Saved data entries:
::::::::::
(** * NeuroM: dendrogram layout and morphology checks

    A shallow embedding of [neurom/analysis/dendrogram.py] and
    [neurom/check/morphtree.py].

    Numbers.  The Python code computes with binary64 floats.  Every float
    denotes a rational, so coordinates, radii and tolerances are values of
    [Q] and the arithmetic is the exact one.  The horizontal offsets of the
    layout are integer multiples of half the horizontal spacing (20 for the
    spacing (40., 0.) that [generate] uses), which binary64 computes without
    rounding, so the comparison that decides whether a connector is drawn
    is the same here and in Python.  Functions that leave the rationals
    (the Euclidean norm, the length of a segment) are parameters of the
    sections that use them; the tree queries that live outside the two
    source files are modelled from the spec, and marked so. *)

From Stdlib Require Import String List ZArith QArith Qabs Qminmax Lia Lqa Bool.
From Stdlib Require Import Permutation Sorted.
Import ListNotations.

Set Implicit Arguments.

Local Open Scope Q_scope.

(** ** Rationals as booleans *)

(** [a > b] and [a < b] on floats, as the tests of the source use them. *)
Definition Qgtb (a b : Q) : bool := negb (Qle_bool a b).
Definition Qltb (a b : Q) : bool := negb (Qle_bool b a).
Definition Qgeb (a b : Q) : bool := Qle_bool b a.
(** * LightBurn auto-align: a shallow embedding of the alignment pipeline

    The development follows the Python sources module by module:

    - [ArucoAligner]         (aruco_align.py): correspondences, homography,
                             point and rectangle transforms, alignment data;
    - [DesignPlacer]         (design_warp.py): pixel -> mm through the inverse;
    - [DesignWarper]         (design_warp.py): export at physical size;
    - [LightBurnController]  (lightburn_udp.py): the UDP command interface.

    Numbers.  Python floats and the float32 arrays handed to OpenCV are
    modelled by exact rationals ([Q]); the two transcendental steps of
    [calculate_alignment_for_design] (arctan2 and the Euclidean norm) are
    taken in the real numbers.  Rounding error of the machine formats is
    therefore outside the model; [Binary64] re-runs the pixel-size
    computation in IEEE binary64 on concrete inputs.

    Exceptions are values: a computation returns [inl e] when the Python code
    raises [e] and [inr v] when it returns [v].  Console output ([print]) is
    not modelled. *)

From Stdlib Require Import ZArith QArith Qround Qabs Qminmax Qfield Lqa.
From Stdlib Require Import Reals Lra Ratan.
From Stdlib Require Import String Ascii List Lia SpecFloat.
From Stdlib Require Import Strings.Byte.
From stdpp Require Import base gmap list.
Import ListNotations.

(** ** Exceptions and the result type *)

Module Py.

(** The messages of the [ValueError]s the sources raise. *)
Inductive value_error : Type :=
| NeedAtLeast4Markers (found : nat)
    (* "Need at least 4 markers for accurate homography (found {n})" *)
| FailedToCalculateHomography   (* "Failed to calculate homography" *)
| HomographyNotCalculatedYet    (* "Homography not calculated yet" *)
| NoDesignLoaded                (* "No design loaded" *)
| UnsupportedFormat (fmt : string)  (* "Unsupported format: {format}" *)
| InvalidLiteralForInt (s : string). (* raised by the builtin int() *)

Inductive exn : Type :=
| ValueError (m : value_error)
| Cv2Error            (* cv2.error, raised inside OpenCV *)
| LinAlgError         (* numpy.linalg.LinAlgError("Singular matrix") *)
| AttributeError      (* attribute access on None *)
| IndexError
| UnicodeDecodeError
| OSError.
::::::::::
Exercise prompt:
For each line of the data that includes the word "computation", return a copy of it.

Result of the task:
    computation in IEEE binary64 on concrete inputs.
    Exceptions are values: a computation returns [inl e] when the Python code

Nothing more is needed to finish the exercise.